Ina Spanier-Oppermann hat die Nachbarn der Hundehalterin ebenfalls besucht. "Die sind verzweifelt, und das kann ich gut verstehen", sagt sie. "Wir müssen den Menschen den Glauben an die Verwaltung und politischen Handeln wiedergeben. Die Leute denken doch, wir sind nicht in der Lage, ihnen zu helfen." Die Landtagsabgeordnete findet klare Worte für die Situation Am Hirschsprung: "Für die Nachbarn dort ist es ein Horror, nach Hause zu kommen.

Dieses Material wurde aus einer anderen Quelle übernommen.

(* ===== verification/Ripas.v ===== *)
(** The RMI commands on the RIPAS of a realm (runtime/rmi/rtt.c): RTT_INIT_RIPAS, which
    builds the initial content of a new realm and measures it, and RTT_SET_RIPAS, which
    carries out a change that a REC asked for. *)
From S2P Require Import Prelude Types Granule Platform GranuleFind S2tte S2tt Measurement Buffer Walk Exec Realm Rtt RttTree.

(** The other error number, of the C library. *)
Definition EPERM : Z := 1.

Definition set_ripas_addr (addr : Z) (r : rec) : rec :=
  set_set_ripas {| sr_base := sr_base (set_ripas r); sr_top := sr_top (set_ripas r); sr_addr := addr;
                   sr_ripas_val := sr_ripas_val (set_ripas r);
                   sr_change_destroyed := sr_change_destroyed (set_ripas r);
                   sr_response := sr_response (set_ripas r) |} r.

Section ripas.
Context {P : Platform} {H : Machine} {CF : Config} {CR : Crypto}.

(** * RTT_INIT_RIPAS *)

(** The loop from [index], [n] entries left: the final [addr]. *)
Fixpoint init_ripas_loop (n : nat) (rdp s2tt index addr map_size top : Z) : M state Z :=
  match n with
  | O => mret addr
  | S n' =>
      let next := addr .+ map_size in
      if top <? next then mret addr
      else
        tte_read s2tt index ≫= λ s2tte,
        let measure :=
          read_rd rdp ≫= λ r,
          lift (measurement_init_ripas_measure (rim r) (algorithm r) addr next) ≫= λ m,
          write_page rdp (PRd (set_rd_rim m r)) ≫= λ _,
          init_ripas_loop n' rdp s2tt (index + 1) next map_size top in
        if s2tte_is_unassigned_empty s2tte then
          tte_write s2tt index s2tte_create_unassigned_ram ≫= λ _, measure
        else if negb (s2tte_is_unassigned_ram s2tte) then mret addr
        else measure
  end.

Definition validate_init_ripas (base top : Z) (r : rd) : result bool :=
  validate_map_addr base S2TT_PAGE_LEVEL r ≫= λ ok,
  if negb ok then Ok false
  else
    validate_map_addr top S2TT_PAGE_LEVEL r ≫= λ ok,
    if negb ok then Ok false else Ok (addr_in_par r base && addr_in_par r (top .- GRANULE_SIZE)).

Definition smc_rtt_init_ripas (rd_addr base top : Z) (res : smc_result) : M state smc_result :=
  if top <=? base then mret (set_x0 RMI_ERROR_INPUT res)
  else
    find_lock_granule rd_addr GRANULE_STATE_RD ≫= λ og,
    match og with
    | None => mret (set_x0 RMI_ERROR_INPUT res)
    | Some g_rd =>
        map_assert g_rd SLOT_RD ≫= λ rdp,
        read_rd rdp ≫= λ r,
        lift (validate_init_ripas base top r) ≫= λ ok,
        if negb ok then
          buffer_unmap rdp ≫= λ _, granule_unlock g_rd ≫= λ _, mret (set_x0 RMI_ERROR_INPUT res)
        else if negb (get_rd_state_locked r =? REALM_NEW) then
          buffer_unmap rdp ≫= λ _, granule_unlock g_rd ≫= λ _, mret (set_x0 RMI_ERROR_REALM res)
        else
          granule_lock (g_rtt (s2_ctx r)) GRANULE_STATE_RTT ≫= λ _,
          s2tt_walk_lock_unlock (s2_ctx r) base S2TT_PAGE_LEVEL ≫= λ wi,
          let level := last_level wi in
          map_assert (g_llt wi) SLOT_RTT ≫= λ s2tt,
          let map_size := s2tte_map_size level in
          let addr := base .& .~ (map_size .- 1) in
          (if negb (addr =? base) then rtt_error level ≫= λ ret, mret (set_x0 ret res)
           else
             let s2ttes_per_s2tt :=
               if level =? S2TT_MIN_STARTING_LEVEL_LPA2 then S2TTES_PER_S2TT_LM1 else S2TTES_PER_S2TT in
             init_ripas_loop (Z.to_nat (s2ttes_per_s2tt - windex wi)) rdp s2tt (windex wi) addr map_size top ≫= λ addr,
             if base <? addr then mret (set_x1 addr (set_x0 RMI_SUCCESS res))
             else rtt_error level ≫= λ ret, mret (set_x0 ret res)) ≫= λ res,
          buffer_unmap s2tt ≫= λ _,
          buffer_unmap rdp ≫= λ _,
          granule_unlock (g_llt wi) ≫= λ _,
          granule_unlock g_rd ≫= λ _, mret res
    end.

(** * RTT_SET_RIPAS *)

Definition update_ripas (s2_ctx : s2tt_context) (s2tt index level : Z) (ripas_val : ripas)
  (change_destroyed : ripas_change_destroyed) : M state Z :=
  tte_read s2tt index ≫= λ s2tte,
  let write (e ret : Z) := tte_write s2tt index e ≫= λ _, mret ret in
  let write_pa (create : s2tt_context → Z → Z → result Z) (ret : Z) :=
    lift (s2tte_pa s2_ctx s2tte level) ≫= λ pa,
    lift (create s2_ctx pa level) ≫= λ e, write e ret in
  if negb (s2tte_has_ripas s2tte level) then mret (- EPERM)
  else
    match ripas_val with
    | RIPAS_RAM =>
        if s2tte_is_unassigned_empty s2tte then write s2tte_create_unassigned_ram 0
        else if s2tte_is_unassigned_destroyed s2tte then
          match change_destroyed with
          | CHANGE_DESTROYED => write s2tte_create_unassigned_ram 0
          | NO_CHANGE_DESTROYED => mret (- EINVAL)
          end
        else if s2tte_is_assigned_empty s2tte level then write_pa s2tte_create_assigned_ram 0
        else if s2tte_is_assigned_destroyed s2tte level then
          match change_destroyed with
          | CHANGE_DESTROYED => write_pa s2tte_create_assigned_ram 0
          | NO_CHANGE_DESTROYED => mret (- EINVAL)
          end
        else mret 0
    | RIPAS_EMPTY =>
        if s2tte_is_unassigned_ram s2tte then write s2tte_create_unassigned_empty 0
        else if s2tte_is_unassigned_destroyed s2tte then
          match change_destroyed with
          | CHANGE_DESTROYED => write s2tte_create_unassigned_empty 0
          | NO_CHANGE_DESTROYED => mret (- EINVAL)
          end
        else if s2tte_is_assigned_ram s2tte level then write_pa s2tte_create_assigned_empty 1
        else if s2tte_is_assigned_destroyed s2tte level then
          match change_destroyed with
          | CHANGE_DESTROYED => write_pa s2tte_create_assigned_empty 1
          | NO_CHANGE_DESTROYED => mret (- EINVAL)
          end
        else mret 0
    | RIPAS_DESTROYED | RIPAS_DEV => write s2tte 0
    end.

(** The loop of [rtt_set_ripas_range]: the final [addr]. *)
Fixpoint set_ripas_loop (n : nat) (s2_ctx : s2tt_context) (s2tt index level addr map_size top : Z)
  (ripas_val : ripas) (change_destroyed : ripas_change_destroyed) : M state Z :=
  match n with
  | O => mret addr
  | S n' =>
      if top <? addr .+ map_size then mret addr
      else
        update_ripas s2_ctx s2tt index level ripas_val change_destroyed ≫= λ ret,
        if ret <? 0 then mret addr
        else
          mwhen (negb (ret =? 0))
            (if level =? S2TT_PAGE_LEVEL then s2tt_invalidate_page s2_ctx addr
             else s2tt_invalidate_block s2_ctx addr) ≫= λ _,
          set_ripas_loop n' s2_ctx s2tt (index + 1) level (addr .+ map_size) map_size top ripas_val change_destroyed
  end.

Definition rtt_set_ripas_range (s2_ctx : s2tt_context) (s2tt base top : Z) (wi : s2tt_walk) (ripas_val : ripas)
  (change_destroyed : ripas_change_destroyed) (res : smc_result) : M state smc_result :=
  let level := last_level wi in
  let map_size := s2tte_map_size level in
  let addr := base .& .~ (map_size .- 1) in
  if negb (addr =? base) then rtt_error level ≫= λ ret, mret (set_x0 ret res)
  else
    set_ripas_loop (Z.to_nat (S2TTES_PER_S2TT - windex wi)) s2_ctx s2tt (windex wi) level addr map_size top
      ripas_val change_destroyed ≫= λ addr,
    if base <? addr then mret (set_x1 addr (set_x0 RMI_SUCCESS res))
    else rtt_error level ≫= λ ret, mret (set_x0 ret res).

(** From the checks of the request to the end of the walk; the descriptor of the REC is
    mapped at [recp]. *)
Definition set_ripas_walk (g_rd recp : Z) (base top : Z) (res : smc_result) : M state smc_result :=
  read_rec recp ≫= λ r_rec,
  map_assert g_rd SLOT_RD ≫= λ rdp,
  read_rd rdp ≫= λ r,
  lift (validate_map_addr base S2TT_PAGE_LEVEL r) ≫= λ ok,
  massert ok ≫= λ _,
  granule_lock (g_rtt (s2_ctx r)) GRANULE_STATE_RTT ≫= λ _,
  s2tt_walk_lock_unlock (s2_ctx r) base S2TT_PAGE_LEVEL ≫= λ wi,
  lift (validate_map_addr base (last_level wi) r) ≫= λ ok,
  (if negb ok then rtt_error (last_level wi) ≫= λ ret, mret (set_x0 ret res)
   else
     map_assert (g_llt wi) SLOT_RTT ≫= λ s2tt,
     rtt_set_ripas_range (s2_ctx r) s2tt base top wi (sr_ripas_val (set_ripas r_rec))
       (sr_change_destroyed (set_ripas r_rec)) res ≫= λ res,
     mwhen (x0 res =? RMI_SUCCESS)
       (read_rec recp ≫= λ r_rec, write_page recp (PRec (set_ripas_addr (x1 res) r_rec))) ≫= λ _,
     buffer_unmap s2tt ≫= λ _, mret res) ≫= λ res,
  granule_unlock (g_llt wi) ≫= λ _,
  buffer_unmap rdp ≫= λ _, mret res.

Definition smc_rtt_set_ripas (rd_addr rec_addr base top : Z) (res : smc_result) : M state smc_result :=
  if top <=? base then mret (set_x0 RMI_ERROR_INPUT res)
  else
    find_lock_two_granules rd_addr GRANULE_STATE_RD rec_addr GRANULE_STATE_REC ≫= λ og,
    match og with
    | None => mret (set_x0 RMI_ERROR_INPUT res)
    | Some (g_rd, g_rec) =>
        granule_refcount_read_acquire g_rec ≫= λ rc,
        (if negb (rc =? 0) then mret (set_x0 RMI_ERROR_REC res)
         else
           map_assert g_rec SLOT_REC ≫= λ recp,
           read_rec recp ≫= λ r_rec,
           (if negb (g_rd =? ri_g_rd r_rec) then mret (set_x0 RMI_ERROR_REC res)
            else if negb (base =? sr_addr (set_ripas r_rec)) || (sr_top (set_ripas r_rec) <? top) then
              mret (set_x0 RMI_ERROR_INPUT res)
            else set_ripas_walk g_rd recp base top res) ≫= λ res,
           buffer_unmap recp ≫= λ _, mret res) ≫= λ res,
        granule_unlock g_rec ≫= λ _,
        granule_unlock g_rd ≫= λ _, mret res
    end.
End ripas.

Die Situation macht sie krank." Nach ihrer Kenntnis sollte die Hundehalterin, eine ehemalige Polizeibeamtin, die jetzt im vorzeitigen Ruhestand sei, zum Ende des vergangenen Jahres mit ihren Tieren ins Ausland, nach Ungarn, umziehen. Doch dazu sei es nicht gekommen. Karin Späth weiß mehr: "Da gibt es wohl einen dubiosen Anwalt der Hundehalterin. Der hat abends die Nachbarn angerufen, und erklärt, aufgrund der vielen Strafgelder, die die Halterin schon habe zahlen müssen, sei nun kein Geld für die Auswanderung übrig. Daher sollten die Nachbarn 3000 Euro bereitstellen, um den Wegzug möglich zu machen.

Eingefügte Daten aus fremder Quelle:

Lemma set_rtt_view s g rc tag p t t' l :
  rtt_view s g rc tag p t → length t' = 512%nat → rtt_view (set_rtt g rc tag t' l s) g rc tag (PTable t') t'.
Proof. intros [Ha Hg Hrc _ _ _] Hl. split; try done; cbn; apply lookup_insert_eq. Qed.

Lemma realm_at_entries s rd_addr g_rd r T g i b rc tag p t t' l :
  realm_at s rd_addr g_rd r T → T !! g = Some (i, b) → rtt_view s g rc tag p t → length t' = 512%nat →
  (∀ idx e e', t !! idx = Some e → t' !! idx = Some e' → entry_kept (s2_ctx r) i e e') →
  realm_at (set_rtt g rc tag t' l s) rd_addr g_rd r T.
Proof using L.
  intros Hra HT Hv Hl Hk. pose proof (rv_len _ _ _ _ _ _ Hv) as Hlen.
  assert (Hne : g ≠ g_rd) by (by eapply realm_table_ne).
  assert (Hstep : ∀ n, (n <= 512)%nat → realm_at (set_rtt g rc tag (take n t' ++ drop n t) l s) rd_addr g_rd r T).
  { intros n. induction n as [|n IH]; intros Hn.
    { rewrite take_0, drop_0. cbn [app]. pose proof Hv as [_ Hg Hrc Hm Hp _].
      eapply realm_at_alike; [done| |apply set_rtt_quiescent; [apply (ra_quiet _ _ _ _ _ Hra)|done]|done|
        rewrite set_rtt_granule; by rewrite decide_False by done|cbn; by rewrite lookup_insert_ne].
      intros k x Hk'. rewrite set_rtt_granule, set_rtt_table. destruct (decide (k = g)) as [->|]; [|done].
      split; [done|]. unfold table_of. by rewrite Hm. }
    specialize (IH ltac:(lia)). destruct (lookup_lt_is_Some_2 t n) as [e He]; [lia|].
    destruct (lookup_lt_is_Some_2 t' n) as [e' He']; [lia|].
    assert (Hn1 : length (take n t') = n) by (rewrite length_take; lia).
    assert (Hat : (take n t' ++ drop n t) !! n = Some e).
    { rewrite lookup_app_r by lia. by rewrite Hn1, Nat.sub_diag, lookup_drop, Nat.add_0_r. }
    assert (Hnext : take (S n) t' ++ drop (S n) t = <[n := e']> (take n t' ++ drop n t)).
    { rewrite (take_S_r _ _ _ He'), (drop_S _ _ _ He), <- app_assoc, insert_app_r_alt by lia.
      by rewrite Hn1, Nat.sub_diag. }
    rewrite Hnext. destruct (Hk n e e' He He') as [->|(ty & pa & ty' & pa' & Hm & Hm' & Hnt & Hnt' & Hc)].
    { by rewrite list_insert_id. }
    assert (Hl' : length (take n t' ++ drop n t) = 512%nat) by (rewrite length_app, length_take, length_drop; lia).
    pose proof (realm_at_set _ _ _ _ _ g i b rc tag _ _ n e ty pa e' ty' pa' rc [] IH Hne HT
      (set_rtt_view _ _ _ _ _ _ _ l Hv Hl') Hat Hm Hnt Hm' Hnt') as Hset.
    rewrite set_rtt_set_rtt in Hset. apply Hset. rewrite (counted_made _ _ _ _ _ Hm), (counted_made _ _ _ _ _ Hm'), Hc. lia. }
  specialize (Hstep 512%nat ltac:(lia)). by rewrite take_ge, drop_ge, app_nil_r in Hstep by lia.
Qed.

(** * RTT_INIT_RIPAS *)

Definition init_entry (e : Z) : Z := if s2tte_is_unassigned_empty e then s2tte_create_unassigned_ram else e.
Definition init_applies (e : Z) : Prop := s2tte_is_unassigned_empty e || s2tte_is_unassigned_ram e = true.

(** The measurements of [k] entries of [size] bytes from [addr]. *)
Fixpoint init_ops (addr size : Z) (k : nat) : list rim_op :=
  match k with O => [] | S k' => MRipas addr (addr + size) :: init_ops (addr + size) size k' end.

(** [k] entries of [t] from [idx] were changed according to [R]. *)
Definition entries_changed (R : Z → Z → Prop) (idx k : nat) (t t' : list Z) : Prop :=
  length t' = length t ∧
  ∀ j e, t !! j = Some e →
    ∃ e', t' !! j = Some e' ∧ if decide (idx <= j < idx + k)%nat then R e e' else e' = e.

Lemma entries_changed_0 R idx t : entries_changed R idx 0 t t.
Proof. split; [done|]. intros j e He. exists e. by rewrite decide_False by lia. Qed.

Späth und Spanier-Oppermann erwarten für Ende dieser Woche eine Rückmeldung von der Verwaltung. Die gibt sich auch auf die Nachfrage unserer Zeitung zugeknöpft: Das Problem sei bekannt. "Die Fachbereiche Bauaufsicht und Ordnung beschäftigen sich derzeit mit der Thematik. Ein Ergebnis liegt noch nicht vor."